> _Aim of the task_:
When you reach the line containing "(* ===== verification/Gates.v ===== *)" in the entries below, begin reproducing lines exactly, and stop once the line containing "(** [isinstance(v, list)" is done.

> _Given data_:

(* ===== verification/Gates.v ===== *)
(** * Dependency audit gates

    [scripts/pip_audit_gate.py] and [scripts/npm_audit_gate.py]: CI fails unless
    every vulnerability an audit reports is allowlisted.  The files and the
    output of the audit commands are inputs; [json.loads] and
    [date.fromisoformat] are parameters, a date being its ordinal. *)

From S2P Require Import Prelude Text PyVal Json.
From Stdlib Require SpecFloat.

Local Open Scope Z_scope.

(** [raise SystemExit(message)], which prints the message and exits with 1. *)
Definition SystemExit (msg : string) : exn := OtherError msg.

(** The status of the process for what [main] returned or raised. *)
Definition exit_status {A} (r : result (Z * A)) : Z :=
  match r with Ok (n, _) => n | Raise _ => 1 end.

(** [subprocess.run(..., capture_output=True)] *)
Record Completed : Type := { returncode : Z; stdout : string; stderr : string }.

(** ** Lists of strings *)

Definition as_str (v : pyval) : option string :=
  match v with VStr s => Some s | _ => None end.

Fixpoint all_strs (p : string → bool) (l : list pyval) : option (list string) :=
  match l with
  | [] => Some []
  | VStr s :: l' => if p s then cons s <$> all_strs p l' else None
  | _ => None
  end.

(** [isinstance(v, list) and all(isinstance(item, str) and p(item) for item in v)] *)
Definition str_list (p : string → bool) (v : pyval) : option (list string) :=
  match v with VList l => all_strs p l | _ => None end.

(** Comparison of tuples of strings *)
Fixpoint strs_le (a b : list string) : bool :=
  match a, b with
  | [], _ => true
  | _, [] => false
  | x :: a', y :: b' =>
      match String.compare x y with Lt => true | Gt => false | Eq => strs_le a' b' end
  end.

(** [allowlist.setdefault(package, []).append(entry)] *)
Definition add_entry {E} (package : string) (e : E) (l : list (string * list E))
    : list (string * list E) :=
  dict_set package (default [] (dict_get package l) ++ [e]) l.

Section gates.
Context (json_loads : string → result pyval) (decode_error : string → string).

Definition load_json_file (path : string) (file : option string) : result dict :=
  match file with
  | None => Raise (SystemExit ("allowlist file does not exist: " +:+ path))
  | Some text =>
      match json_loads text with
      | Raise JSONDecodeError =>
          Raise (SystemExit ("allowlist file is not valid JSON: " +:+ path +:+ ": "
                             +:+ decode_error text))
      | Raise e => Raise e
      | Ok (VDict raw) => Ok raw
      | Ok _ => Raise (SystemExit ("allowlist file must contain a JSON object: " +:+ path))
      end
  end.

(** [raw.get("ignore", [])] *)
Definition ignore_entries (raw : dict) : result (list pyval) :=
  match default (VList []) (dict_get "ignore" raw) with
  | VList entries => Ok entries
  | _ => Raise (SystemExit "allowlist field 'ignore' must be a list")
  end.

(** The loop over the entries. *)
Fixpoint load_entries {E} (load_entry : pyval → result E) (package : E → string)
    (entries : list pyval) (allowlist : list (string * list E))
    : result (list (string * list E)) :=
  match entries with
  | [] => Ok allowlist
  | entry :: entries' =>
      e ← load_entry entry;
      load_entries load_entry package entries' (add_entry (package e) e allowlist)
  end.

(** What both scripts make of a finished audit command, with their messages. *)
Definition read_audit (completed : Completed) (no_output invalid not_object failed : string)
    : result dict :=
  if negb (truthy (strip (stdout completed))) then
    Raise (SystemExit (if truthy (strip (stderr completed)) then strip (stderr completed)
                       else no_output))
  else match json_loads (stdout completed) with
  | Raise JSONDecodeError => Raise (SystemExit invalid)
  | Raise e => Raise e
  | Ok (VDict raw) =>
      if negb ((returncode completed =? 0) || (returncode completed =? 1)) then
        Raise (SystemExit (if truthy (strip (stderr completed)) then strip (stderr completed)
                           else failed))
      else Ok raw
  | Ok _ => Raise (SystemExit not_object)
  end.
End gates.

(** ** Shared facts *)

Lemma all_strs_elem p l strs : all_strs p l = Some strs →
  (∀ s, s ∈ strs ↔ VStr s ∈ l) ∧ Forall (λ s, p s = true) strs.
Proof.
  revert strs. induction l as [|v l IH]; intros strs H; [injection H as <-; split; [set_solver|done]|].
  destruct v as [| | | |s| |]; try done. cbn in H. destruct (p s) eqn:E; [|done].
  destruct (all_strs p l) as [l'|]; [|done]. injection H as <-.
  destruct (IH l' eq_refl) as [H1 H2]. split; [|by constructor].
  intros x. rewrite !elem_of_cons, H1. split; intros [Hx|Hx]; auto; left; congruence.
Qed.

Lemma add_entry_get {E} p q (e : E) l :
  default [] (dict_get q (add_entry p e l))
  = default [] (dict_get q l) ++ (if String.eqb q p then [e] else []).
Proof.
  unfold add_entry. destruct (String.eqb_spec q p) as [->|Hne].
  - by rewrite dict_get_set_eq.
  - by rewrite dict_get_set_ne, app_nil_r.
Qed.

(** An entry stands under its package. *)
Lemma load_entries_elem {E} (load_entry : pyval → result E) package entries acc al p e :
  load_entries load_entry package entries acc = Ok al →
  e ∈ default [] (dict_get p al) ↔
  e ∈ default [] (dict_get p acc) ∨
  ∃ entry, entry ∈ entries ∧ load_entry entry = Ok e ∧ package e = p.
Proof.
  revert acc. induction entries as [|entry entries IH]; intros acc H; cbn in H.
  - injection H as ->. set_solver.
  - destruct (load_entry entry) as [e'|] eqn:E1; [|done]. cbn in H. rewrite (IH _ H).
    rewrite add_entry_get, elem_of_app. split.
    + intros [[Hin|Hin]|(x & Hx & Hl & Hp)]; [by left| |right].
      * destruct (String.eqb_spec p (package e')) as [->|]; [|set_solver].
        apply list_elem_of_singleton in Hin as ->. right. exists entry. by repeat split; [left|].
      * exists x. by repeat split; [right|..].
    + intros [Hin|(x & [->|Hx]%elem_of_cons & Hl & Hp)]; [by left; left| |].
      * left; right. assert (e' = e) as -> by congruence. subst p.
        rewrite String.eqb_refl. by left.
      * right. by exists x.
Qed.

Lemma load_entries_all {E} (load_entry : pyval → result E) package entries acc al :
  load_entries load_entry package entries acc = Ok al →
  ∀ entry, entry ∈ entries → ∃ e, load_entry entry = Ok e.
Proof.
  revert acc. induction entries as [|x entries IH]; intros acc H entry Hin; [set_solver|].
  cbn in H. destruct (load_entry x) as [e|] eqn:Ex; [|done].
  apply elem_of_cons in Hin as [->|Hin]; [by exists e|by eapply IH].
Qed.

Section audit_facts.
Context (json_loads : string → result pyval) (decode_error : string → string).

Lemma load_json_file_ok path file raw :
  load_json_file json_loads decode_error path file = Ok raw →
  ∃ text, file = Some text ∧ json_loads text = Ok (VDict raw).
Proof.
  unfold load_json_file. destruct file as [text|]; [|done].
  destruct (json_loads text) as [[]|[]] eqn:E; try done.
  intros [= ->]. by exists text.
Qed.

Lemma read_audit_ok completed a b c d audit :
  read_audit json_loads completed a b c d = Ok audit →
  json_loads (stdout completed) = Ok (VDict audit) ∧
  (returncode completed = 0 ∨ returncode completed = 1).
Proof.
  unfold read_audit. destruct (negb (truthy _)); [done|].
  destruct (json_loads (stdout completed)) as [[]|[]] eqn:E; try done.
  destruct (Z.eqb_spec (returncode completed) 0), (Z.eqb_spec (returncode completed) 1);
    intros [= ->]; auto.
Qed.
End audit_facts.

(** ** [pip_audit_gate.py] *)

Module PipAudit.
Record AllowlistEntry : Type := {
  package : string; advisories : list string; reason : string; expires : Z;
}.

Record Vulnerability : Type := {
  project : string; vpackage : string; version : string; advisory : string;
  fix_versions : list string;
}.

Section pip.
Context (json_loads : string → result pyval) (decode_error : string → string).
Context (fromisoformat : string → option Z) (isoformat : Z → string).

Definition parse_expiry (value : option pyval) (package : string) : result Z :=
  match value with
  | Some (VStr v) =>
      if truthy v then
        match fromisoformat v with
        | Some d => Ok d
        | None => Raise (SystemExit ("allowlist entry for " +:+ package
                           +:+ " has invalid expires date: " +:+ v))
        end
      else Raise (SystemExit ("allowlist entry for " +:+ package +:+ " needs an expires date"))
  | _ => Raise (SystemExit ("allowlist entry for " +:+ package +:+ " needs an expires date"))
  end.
==
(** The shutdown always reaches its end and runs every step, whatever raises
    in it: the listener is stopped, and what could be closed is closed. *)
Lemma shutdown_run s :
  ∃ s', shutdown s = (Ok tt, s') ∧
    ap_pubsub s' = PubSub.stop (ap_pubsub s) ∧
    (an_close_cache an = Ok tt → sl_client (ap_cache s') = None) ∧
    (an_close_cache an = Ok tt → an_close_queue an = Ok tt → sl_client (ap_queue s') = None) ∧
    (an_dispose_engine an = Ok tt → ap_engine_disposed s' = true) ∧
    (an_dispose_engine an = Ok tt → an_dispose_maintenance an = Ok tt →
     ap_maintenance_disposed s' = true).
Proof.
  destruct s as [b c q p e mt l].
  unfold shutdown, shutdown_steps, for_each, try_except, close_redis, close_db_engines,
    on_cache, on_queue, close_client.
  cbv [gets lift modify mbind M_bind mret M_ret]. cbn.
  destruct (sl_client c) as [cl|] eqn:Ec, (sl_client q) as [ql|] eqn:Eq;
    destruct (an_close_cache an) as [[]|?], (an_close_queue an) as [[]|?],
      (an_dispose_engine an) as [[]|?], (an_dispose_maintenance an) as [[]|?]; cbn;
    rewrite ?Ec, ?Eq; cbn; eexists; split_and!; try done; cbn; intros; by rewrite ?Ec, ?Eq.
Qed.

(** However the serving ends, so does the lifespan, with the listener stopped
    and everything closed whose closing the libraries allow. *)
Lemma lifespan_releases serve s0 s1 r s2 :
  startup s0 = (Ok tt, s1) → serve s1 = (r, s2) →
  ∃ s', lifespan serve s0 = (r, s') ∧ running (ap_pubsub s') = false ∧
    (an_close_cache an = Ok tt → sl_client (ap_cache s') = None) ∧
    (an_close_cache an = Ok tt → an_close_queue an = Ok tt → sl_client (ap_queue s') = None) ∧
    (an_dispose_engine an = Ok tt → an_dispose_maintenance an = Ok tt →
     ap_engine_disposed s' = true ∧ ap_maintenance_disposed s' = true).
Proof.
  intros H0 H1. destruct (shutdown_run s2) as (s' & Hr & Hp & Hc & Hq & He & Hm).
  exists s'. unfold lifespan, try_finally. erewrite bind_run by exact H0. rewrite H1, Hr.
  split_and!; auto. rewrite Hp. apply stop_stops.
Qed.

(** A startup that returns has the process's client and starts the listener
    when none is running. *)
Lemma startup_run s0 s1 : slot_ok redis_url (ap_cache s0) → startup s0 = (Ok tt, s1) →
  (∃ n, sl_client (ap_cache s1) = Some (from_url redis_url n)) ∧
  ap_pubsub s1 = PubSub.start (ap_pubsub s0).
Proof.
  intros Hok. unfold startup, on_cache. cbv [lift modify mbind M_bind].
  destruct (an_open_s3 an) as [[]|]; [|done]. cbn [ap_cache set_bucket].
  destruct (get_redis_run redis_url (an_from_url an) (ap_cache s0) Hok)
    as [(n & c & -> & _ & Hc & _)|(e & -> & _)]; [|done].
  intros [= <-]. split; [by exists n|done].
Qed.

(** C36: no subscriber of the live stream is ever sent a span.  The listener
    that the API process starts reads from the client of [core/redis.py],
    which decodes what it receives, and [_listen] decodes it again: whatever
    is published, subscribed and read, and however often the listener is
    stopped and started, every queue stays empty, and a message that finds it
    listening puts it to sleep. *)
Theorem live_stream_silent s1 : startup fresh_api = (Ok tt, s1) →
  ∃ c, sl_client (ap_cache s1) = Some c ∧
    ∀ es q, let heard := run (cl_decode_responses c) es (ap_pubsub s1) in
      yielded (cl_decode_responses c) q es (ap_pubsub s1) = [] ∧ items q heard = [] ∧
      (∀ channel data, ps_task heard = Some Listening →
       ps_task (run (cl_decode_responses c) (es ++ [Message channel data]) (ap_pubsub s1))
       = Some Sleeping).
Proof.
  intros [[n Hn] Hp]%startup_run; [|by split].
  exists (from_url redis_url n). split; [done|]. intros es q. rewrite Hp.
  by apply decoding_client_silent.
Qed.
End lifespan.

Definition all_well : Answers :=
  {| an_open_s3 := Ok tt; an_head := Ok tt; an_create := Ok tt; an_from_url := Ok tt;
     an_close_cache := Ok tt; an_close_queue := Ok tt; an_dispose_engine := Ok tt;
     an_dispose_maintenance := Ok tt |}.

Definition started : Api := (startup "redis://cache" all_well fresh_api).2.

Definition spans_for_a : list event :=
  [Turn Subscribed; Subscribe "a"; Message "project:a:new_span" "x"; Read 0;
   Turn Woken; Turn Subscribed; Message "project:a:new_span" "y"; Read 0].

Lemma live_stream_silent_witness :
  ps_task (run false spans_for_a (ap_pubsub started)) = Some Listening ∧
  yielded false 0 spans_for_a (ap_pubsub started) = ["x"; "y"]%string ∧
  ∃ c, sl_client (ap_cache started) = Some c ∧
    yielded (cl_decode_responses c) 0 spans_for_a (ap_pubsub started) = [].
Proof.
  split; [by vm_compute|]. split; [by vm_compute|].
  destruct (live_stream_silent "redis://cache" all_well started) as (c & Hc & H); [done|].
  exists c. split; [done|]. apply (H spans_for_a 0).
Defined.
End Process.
==
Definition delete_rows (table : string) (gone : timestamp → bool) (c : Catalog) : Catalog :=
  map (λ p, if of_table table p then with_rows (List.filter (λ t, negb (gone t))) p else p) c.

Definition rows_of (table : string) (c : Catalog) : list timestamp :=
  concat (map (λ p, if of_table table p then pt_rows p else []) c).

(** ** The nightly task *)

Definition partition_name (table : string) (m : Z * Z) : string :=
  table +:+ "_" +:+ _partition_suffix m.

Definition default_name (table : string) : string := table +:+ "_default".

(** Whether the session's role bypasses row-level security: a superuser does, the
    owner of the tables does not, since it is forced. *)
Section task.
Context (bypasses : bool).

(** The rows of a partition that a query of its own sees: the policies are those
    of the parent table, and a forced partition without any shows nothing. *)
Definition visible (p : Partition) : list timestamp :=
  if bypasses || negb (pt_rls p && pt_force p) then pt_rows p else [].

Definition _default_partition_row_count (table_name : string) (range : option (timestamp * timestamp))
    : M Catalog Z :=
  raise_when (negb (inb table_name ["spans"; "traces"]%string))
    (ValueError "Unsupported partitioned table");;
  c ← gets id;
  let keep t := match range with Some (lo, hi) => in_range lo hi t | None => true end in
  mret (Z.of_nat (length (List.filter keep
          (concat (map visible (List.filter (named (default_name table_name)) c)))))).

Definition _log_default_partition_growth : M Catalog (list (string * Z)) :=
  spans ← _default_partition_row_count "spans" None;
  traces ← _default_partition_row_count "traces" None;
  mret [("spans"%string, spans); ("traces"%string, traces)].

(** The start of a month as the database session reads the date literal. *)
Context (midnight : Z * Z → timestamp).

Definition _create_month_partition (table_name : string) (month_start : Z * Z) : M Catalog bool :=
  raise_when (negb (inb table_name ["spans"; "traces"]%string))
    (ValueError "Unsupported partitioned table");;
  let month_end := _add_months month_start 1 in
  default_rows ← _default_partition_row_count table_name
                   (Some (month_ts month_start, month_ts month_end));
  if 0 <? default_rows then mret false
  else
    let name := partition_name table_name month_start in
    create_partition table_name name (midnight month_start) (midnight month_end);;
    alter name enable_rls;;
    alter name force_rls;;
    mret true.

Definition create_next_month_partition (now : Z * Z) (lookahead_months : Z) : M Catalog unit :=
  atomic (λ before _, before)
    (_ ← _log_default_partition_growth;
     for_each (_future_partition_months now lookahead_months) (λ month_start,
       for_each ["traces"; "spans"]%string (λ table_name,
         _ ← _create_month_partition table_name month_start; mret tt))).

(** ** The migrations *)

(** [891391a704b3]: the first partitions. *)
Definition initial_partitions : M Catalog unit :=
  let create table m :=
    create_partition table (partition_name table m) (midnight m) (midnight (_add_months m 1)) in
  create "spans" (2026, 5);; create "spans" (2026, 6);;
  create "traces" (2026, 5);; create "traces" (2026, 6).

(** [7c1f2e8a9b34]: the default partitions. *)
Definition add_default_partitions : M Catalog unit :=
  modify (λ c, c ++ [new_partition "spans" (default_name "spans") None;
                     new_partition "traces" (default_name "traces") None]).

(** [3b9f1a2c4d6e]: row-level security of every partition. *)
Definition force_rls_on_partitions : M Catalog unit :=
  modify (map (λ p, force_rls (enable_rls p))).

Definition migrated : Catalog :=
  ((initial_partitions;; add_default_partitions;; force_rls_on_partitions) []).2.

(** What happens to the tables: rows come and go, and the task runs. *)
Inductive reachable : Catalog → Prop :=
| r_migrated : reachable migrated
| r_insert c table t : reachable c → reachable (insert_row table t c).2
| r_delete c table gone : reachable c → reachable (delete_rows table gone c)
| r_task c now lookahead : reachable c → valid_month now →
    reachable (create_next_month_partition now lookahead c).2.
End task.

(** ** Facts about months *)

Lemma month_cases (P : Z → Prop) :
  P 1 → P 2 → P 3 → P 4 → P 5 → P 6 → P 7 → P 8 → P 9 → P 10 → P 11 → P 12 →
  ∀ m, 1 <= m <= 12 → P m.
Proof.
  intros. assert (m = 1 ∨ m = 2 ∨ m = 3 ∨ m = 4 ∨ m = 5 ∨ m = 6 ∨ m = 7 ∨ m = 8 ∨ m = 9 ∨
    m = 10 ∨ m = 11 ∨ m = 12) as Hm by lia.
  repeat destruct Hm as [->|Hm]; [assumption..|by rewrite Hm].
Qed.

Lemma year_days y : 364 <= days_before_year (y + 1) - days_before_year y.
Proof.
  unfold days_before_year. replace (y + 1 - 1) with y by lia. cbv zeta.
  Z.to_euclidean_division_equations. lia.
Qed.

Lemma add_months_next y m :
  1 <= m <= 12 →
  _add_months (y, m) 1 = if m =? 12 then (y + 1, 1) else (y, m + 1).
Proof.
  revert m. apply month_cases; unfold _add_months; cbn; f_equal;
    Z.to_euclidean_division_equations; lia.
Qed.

> _Task response_:
(* ===== verification/Gates.v ===== *)
(** * Dependency audit gates

    [scripts/pip_audit_gate.py] and [scripts/npm_audit_gate.py]: CI fails unless
    every vulnerability an audit reports is allowlisted.  The files and the
    output of the audit commands are inputs; [json.loads] and
    [date.fromisoformat] are parameters, a date being its ordinal. *)

From S2P Require Import Prelude Text PyVal Json.
From Stdlib Require SpecFloat.

Local Open Scope Z_scope.

(** [raise SystemExit(message)], which prints the message and exits with 1. *)
Definition SystemExit (msg : string) : exn := OtherError msg.

(** The status of the process for what [main] returned or raised. *)
Definition exit_status {A} (r : result (Z * A)) : Z :=
  match r with Ok (n, _) => n | Raise _ => 1 end.

(** [subprocess.run(..., capture_output=True)] *)
Record Completed : Type := { returncode : Z; stdout : string; stderr : string }.

(** ** Lists of strings *)

Definition as_str (v : pyval) : option string :=
  match v with VStr s => Some s | _ => None end.

Fixpoint all_strs (p : string → bool) (l : list pyval) : option (list string) :=
  match l with
  | [] => Some []
  | VStr s :: l' => if p s then cons s <$> all_strs p l' else None
  | _ => None
  end.

(** [isinstance(v, list) and all(isinstance(item, str) and p(item) for item in v)] *)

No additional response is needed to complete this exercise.